▶ Exercise brief
Go through the data below. Pull out every line that has the word "catalog".

▶ Records
::::

(** A recency stack for the demonstration hosts: a pushed name moves to
    the most recent end. *)
Definition push (n : string) (stack : list string) : list string :=
  List.filter (fun m => negb (String.eqb m n)) stack ++ [n].

Definition B : DirInfo := mkDirInfo "/y" "B".

(** A Linux host with home [/home/u], the folder [/p] open, and every
    path present except [/gone]. *)
Definition host : Host :=
  mkHost "/home/u" "linux" (Some "/p")
         (fun path => negb (String.eqb path "/gone"))
         JS.toLowerCase_ascii true true "Name"
         (Normal (Fulfilled 2 [B])) (Normal (Fulfilled 1 [])) (Normal (Fulfilled 3 []))
         push (fun stack => JS.join stack ",")
         (fun _ items _ _ => items).

(** The same host with no folder open. *)
Definition hostNoRoot : Host :=
  mkHost "/home/u" "linux" None
         (fun path => negb (String.eqb path "/gone"))
         JS.toLowerCase_ascii true true "Name"
         (Normal (Fulfilled 2 [B])) (Normal (Fulfilled 1 [])) (Normal (Fulfilled 3 []))
         push (fun stack => JS.join stack ",")
         (fun _ items _ _ => items).

(** A host whose home directory is [/home/a$$b]. *)
Definition hostDollar : Host :=
  mkHost "/home/a$$b" "linux" (Some "/home/a$$b/proj")
         (fun _ => true)
         JS.toLowerCase_ascii true true "Name"
         (Normal (Fulfilled 0 [])) (Normal (Fulfilled 0 [])) (Normal (Fulfilled 0 []))
         push (fun stack => JS.join stack ",")
         (fun _ items _ _ => items).

(** A host whose Git locator rejects. *)
Definition hostGitFails : Host :=
  mkHost "/home/u" "linux" (Some "/p")
         (fun _ => true)
         JS.toLowerCase_ascii true true "Name"
         (Normal (Fulfilled 2 [B])) (Normal (Rejected 1 "EACCES")) (Normal (Fulfilled 3 []))
         push (fun stack => JS.join stack ",")
         (fun _ items _ _ => items).

Definition allSources : list ProjectsSource := [Projects; VSCode; Git; Svn].

Definition catalog : list Project := [mkProject "A" "/x" EmptyString].

Definition state : ExtState := mkExtState catalog catalog [] EmptyString None [].

Definition entries : Store :=
  map_seq 0 [mkItem "A" "/P" None; mkItem "B" "/q" None;
             mkItem "C" "/gone" None; mkItem "D" "$home/x" (Some "kept")].

End Demo.

(** ** Further functions of the extension *)


(** What the selection handler asks of the editor. *)
Inductive Action :=
  | ErrorMessage (msg : string)
  | ExecuteCommand (commandId : string)
  | OpenFolder (uri : string) (newWindow : bool)
  | NoticeMessage (msg : string).

(** The catalog and its file after [projectStorage.pop(selected)] and
    [projectStorage.save()]; [pop] belongs to [./storage] and is a
    parameter of the handler. *)
Definition removeAndSave (pop : Item -> list Project -> list Project) (selected : Item)
    (st : ExtState) : ExtState :=
  let list' := pop selected (projectList st) in
  mkExtState list' list' (aStack st) (recent st) (statusItem st) (messages st).

(** [aStack.push(selected.label)] and the update of the persisted string. *)
Definition recordUse (host : Host) (used : string) (st : ExtState) : ExtState :=
  let stack' := stack_push host used (aStack st) in
  mkExtState (projectList st) (projectsFile st) stack' (stack_toString host stack')
             (statusItem st) (messages st).

(** [onResolve], the handler of the quick pick in [listProjects]:
    [selected] is the picked entry ([None] when the pick is dismissed),
    [option_] the title of the button chosen in the invalid-path message
    ([None] when it is dismissed) and [opened] tells whether the
    [vscode.openFolder] command succeeds. *)
Definition onResolve (host : Host) (pop : Item -> list Project -> list Project)
    (forceNewWindow : bool) (selected : option Item) (option_ : option string)
    (opened : bool) (st : ExtState) : ExtState * list Action :=
  match selected with
  | None => (st, [])
  | Some selected =>
      if negb (existsSync host (description selected))
      then
        let asked :=
          [ErrorMessage "The project has an invalid path. What would you like to do?"] in
        match option_ with
        | None => (st, asked)
        | Some title =>
            if String.eqb title "Update Project"
            then (st, asked ++ [ExecuteCommand "projectManager.editProjects"])
            else (removeAndSave pop selected st, asked)
        end
      else
        let projectPath := description selected in
        let projectPath := normalizePath projectPath in
        let st := recordUse host (label selected) st in
        let uri := projectPath in        (* vscode.Uri.file(projectPath), by its path *)
        (st, OpenFolder uri (openInNewWindow host || forceNewWindow)
             :: (if opened then [] else [NoticeMessage "Could not open the project!"]))
  end.

(** ** Further definitions used to state the properties *)

Fixpoint hasBackslash (s : string) : bool :=
  match s with
  | EmptyString => false
  | String c s' => Ascii.eqb c JS.backslash || hasBackslash s'
  end.

(** The character [c] occurs in [s]. *)
Fixpoint hasChar (c : ascii) (s : string) : bool :=
  match s with
  | EmptyString => false
  | String d s' => Ascii.eqb d c || hasChar c s'
  end.

(** The filter of [removeRootPath], on an entry rather than a reference. *)
Definition listedBesideRoot (host : Host) (item : Item) : bool :=
  match rootPath host with
  | Some (String c root) =>
      negb (String.eqb (toLowerCase host (description item))
                       (toLowerCase host (String c root)))
  | _ => true
  end.

(** The stage as a function on entries: expand, drop the current root,
    check. *)
Definition stageOnEntries (host : Host) (folders : list Item) : list Item :=
  map (checkedItem host) (List.filter (listedBesideRoot host) (map (expandedItem host) folders)).

(** * Properties *)

(** ** The string built-ins on examples *)

Example indexOf_ex : JS.indexOf "/home/u/p" "/home/u" = 0 /\ JS.indexOf "x/home/u" "/home/u" = 1
  /\ JS.indexOf "abc" "z" = -1 /\ JS.indexOf "abc" EmptyString = 0.
Proof. repeat split; reflexivity. Qed.

Example replace_ex : JS.replace "a-b-c" "-" "+" = "a+b-c"
  /\ JS.replace "abc" "b" "$$" = "a$c" /\ JS.replace "abc" "b" "[$&$`$']" = "a[bac]c"
  /\ JS.replace "abc" "b" "$home" = "a$homec".
Proof. repeat split; reflexivity. Qed.

Example split_ex :
  JS.split "a\b\\c" JS.oneBackslash = ["a"; "b"; EmptyString; "c"]
  /\ JS.split EmptyString JS.oneBackslash = [EmptyString]
  /\ JS.split "a--b-" "--" = ["a"; "b-"]
  /\ JS.join ["a"; "b"; EmptyString; "c"] JS.twoBackslashes = "a\\b\\\\c".
Proof. repeat split; reflexivity. Qed.

(** ** Facts about the string built-ins *)

Section StringFacts.

Lemma prefix_app (p rest : string) : String.prefix p (p +:+ rest) = true.
Proof.
  induction p as [|c p IH]; simpl.
  - destruct rest; reflexivity.
  - destruct (ascii_dec c c) as [_|n]; [exact IH | contradiction].
Qed.

Lemma prefix_inv (p s : string) :
  String.prefix p s = true -> exists rest, s = p +:+ rest.
Proof.
  revert s. induction p as [|c p IH]; intros s H.
  - exists s. reflexivity.
  - destruct s as [|d s]; simpl in H; [discriminate|].
    destruct (ascii_dec c d) as [->|_]; [|discriminate].
    destruct (IH s H) as [rest ->]. exists rest. reflexivity.
Qed.

Lemma indexOf_from_range (needle s : string) (i : Z) :
  JS.indexOf_from needle s i = -1 \/ i <= JS.indexOf_from needle s i.
Proof.
  revert i. induction s as [|c s IH]; intros i; cbn [JS.indexOf_from].
  - destruct (String.prefix needle EmptyString); [right; lia | left; reflexivity].
  - destruct (String.prefix needle (String c s)); [right; lia|].
    destruct (IH (i + 1)) as [->|H]; [left; reflexivity | right; lia].
Qed.

(** [s.indexOf(needle) === 0] says that [s] starts with [needle]. *)
Lemma indexOf_zero (s needle : string) :
  JS.indexOf s needle = 0 <-> String.prefix needle s = true.
Proof.
  unfold JS.indexOf. split.
  - destruct s as [|c s]; cbn [JS.indexOf_from].
    + destruct (String.prefix needle EmptyString); [reflexivity | discriminate].
    + destruct (String.prefix needle (String c s)); [reflexivity|].
      intros H. change (0 + 1) with 1 in H.
      destruct (indexOf_from_range needle s 1) as [E|E]; lia.
  - intros H. destruct s as [|c s]; cbn [JS.indexOf_from]; rewrite H; reflexivity.
Qed.

Lemma drop_chars_app (p rest : string) :
  JS.drop_chars (String.length p) (p +:+ rest) = rest.
Proof.
  induction p as [|c p IH]; simpl; [destruct rest; reflexivity | exact IH].
Qed.

Lemma splitAtFirst_at_front (p s : string) :
  String.prefix p s = true ->
  JS.splitAtFirst p s = Some (EmptyString, JS.drop_chars (String.length p) s).
Proof. intros H. destruct s; cbn [JS.splitAtFirst]; rewrite H; reflexivity. Qed.

Lemma splitAtFirst_prefix (p rest : string) :
  JS.splitAtFirst p (p +:+ rest) = Some (EmptyString, rest).
Proof.
  rewrite splitAtFirst_at_front by apply prefix_app.
  rewrite drop_chars_app. reflexivity.
Qed.

(** Replacing a pattern the string starts with rewrites the front and
    nothing else. *)
Lemma replace_prefix (p rest replacement : string) :
  JS.replace (p +:+ rest) p replacement
  = JS.GetSubstitution p EmptyString rest replacement +:+ rest.
Proof. unfold JS.replace. rewrite splitAtFirst_prefix. reflexivity. Qed.

Lemma GetSubstitution_literal (matched before after template : string) :
  isLiteralTemplate template = true ->
  JS.GetSubstitution matched before after template = template.
Proof.
  induction template as [|c rest IH]; intros H; [reflexivity|].
  simpl in *. destruct (Ascii.eqb c "$").
  - destruct rest as [|d rest']; [reflexivity|].
    apply andb_true_iff in H as [Hd Hrest].
    apply negb_true_iff in Hd.
    destruct (Ascii.eqb d "$"), (Ascii.eqb d "&"), (Ascii.eqb d "`"), (Ascii.eqb d "'");
      try discriminate Hd.
    f_equal. apply IH. exact Hrest.
  - f_equal. apply IH. exact H.
Qed.

Lemma split_from_nonempty (sep : string) (skip : nat) (s : string) :
  JS.split_from sep skip s <> [].
Proof.
  revert skip. induction s as [|c s IH]; intros skip; cbn [JS.split_from]; [done|].
  destruct skip as [|k]; [|apply IH].
  destruct (String.prefix sep (String c s)); [done|].
  destruct (JS.split_from sep 0 s); done.
Qed.

Lemma join_cons_char (c : ascii) (piece : string) (pieces : list string) (sep : string) :
  JS.join (String c piece :: pieces) sep = String c (JS.join (piece :: pieces) sep).
Proof. destruct pieces; reflexivity. Qed.

Lemma join_split_backslash (s : string) :
  JS.join (JS.split_from JS.oneBackslash 0 s) JS.twoBackslashes = doubleBackslashes s.
Proof.
  induction s as [|c s IH]; [reflexivity|].
  unfold JS.oneBackslash in *.
  cbn [JS.split_from doubleBackslashes String.prefix].
  destruct (ascii_dec JS.backslash c) as [<-|Hne].
  - replace (String.prefix EmptyString s) with true by (destruct s; reflexivity).
    cbn [String.length Nat.pred].
    replace (Ascii.eqb JS.backslash JS.backslash) with true by reflexivity.
    destruct (JS.split_from (String JS.backslash EmptyString) 0 s) as [|piece pieces] eqn:E;
      [exact (False_ind _ (split_from_nonempty _ _ _ E))|].
    rewrite <- IH. reflexivity.
  - destruct (Ascii.eqb_spec c JS.backslash) as [->|_]; [contradiction|].
    destruct (JS.split_from (String JS.backslash EmptyString) 0 s) as [|piece pieces] eqn:E;
      [exact (False_ind _ (split_from_nonempty _ _ _ E))|].
    rewrite join_cons_char, IH. reflexivity.
Qed.

End StringFacts.

(** ** Path portability and normalisation *)

Section Paths.

Variable host : Host.

Lemma homePathVariable_literal : isLiteralTemplate homePathVariable = true.
Proof. reflexivity. Qed.

Lemma compactHomePath_under_home (rest : string) :
  compactHomePath host (homeDir host +:+ rest) = homePathVariable +:+ rest.
Proof.
  unfold compactHomePath.
  rewrite (proj2 (indexOf_zero _ _) (prefix_app _ _)). cbn [Z.eqb].
  rewrite replace_prefix, GetSubstitution_literal by apply homePathVariable_literal.
  reflexivity.
Qed.

Lemma expandHomePath_portable (rest : string) :
  expandHomePath host (homePathVariable +:+ rest)
  = JS.GetSubstitution homePathVariable EmptyString rest (homeDir host) +:+ rest.
Proof.
  unfold expandHomePath.
  rewrite (proj2 (indexOf_zero _ _) (prefix_app _ _)). cbn [Z.eqb].
  apply replace_prefix.
Qed.

Lemma compactHomePath_elsewhere (path : string) :
  JS.indexOf path (homeDir host) <> 0 -> compactHomePath host path = path.
Proof.
  intros H. unfold compactHomePath.
  destruct (Z.eqb_spec (JS.indexOf path (homeDir host)) 0); [contradiction | reflexivity].
Qed.

Lemma expandHomePath_elsewhere (path : string) :
  JS.indexOf path homePathVariable <> 0 -> expandHomePath host path = path.
Proof.
  intros H. unfold expandHomePath.
  destruct (Z.eqb_spec (JS.indexOf path homePathVariable) 0); [contradiction | reflexivity].
Qed.

(** When the home directory contains no substitution pattern, expanding
    a compacted path gives the path back. *)
Lemma expand_compact_literal_home (path : string) :
  isLiteralTemplate (homeDir host) = true ->
  JS.indexOf path (homeDir host) = 0 ->
  expandHomePath host (compactHomePath host path) = path.
Proof.
  intros Hlit Hat.
  apply indexOf_zero, prefix_inv in Hat as [rest ->].
  rewrite compactHomePath_under_home, expandHomePath_portable.
  rewrite GetSubstitution_literal by exact Hlit. reflexivity.
Qed.

End Paths.

(** C3 (the code departs from the claim).  On a host whose home directory
    is [/home/a$$b], the path [/home/a$$b/proj] has the home directory at
    position 0 and is compacted to [$home/proj], but expanding that gives
    [/home/a$b/proj]: [replace] reads the [$$] of the home directory as a
    substitution pattern. *)
Theorem expand_compact_dollar_home :
  JS.indexOf "/home/a$$b/proj" (homeDir Demo.hostDollar) = 0
  /\ compactHomePath Demo.hostDollar "/home/a$$b/proj" = "$home/proj"
  /\ expandHomePath Demo.hostDollar (compactHomePath Demo.hostDollar "/home/a$$b/proj")
     = "/home/a$b/proj".
Proof. repeat split; reflexivity. Qed.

::::

▶ Output of the exercise
Definition catalog : list Project := [mkProject "A" "/x" EmptyString].
Definition state : ExtState := mkExtState catalog catalog [] EmptyString None [].
(** The catalog and its file after [projectStorage.pop(selected)] and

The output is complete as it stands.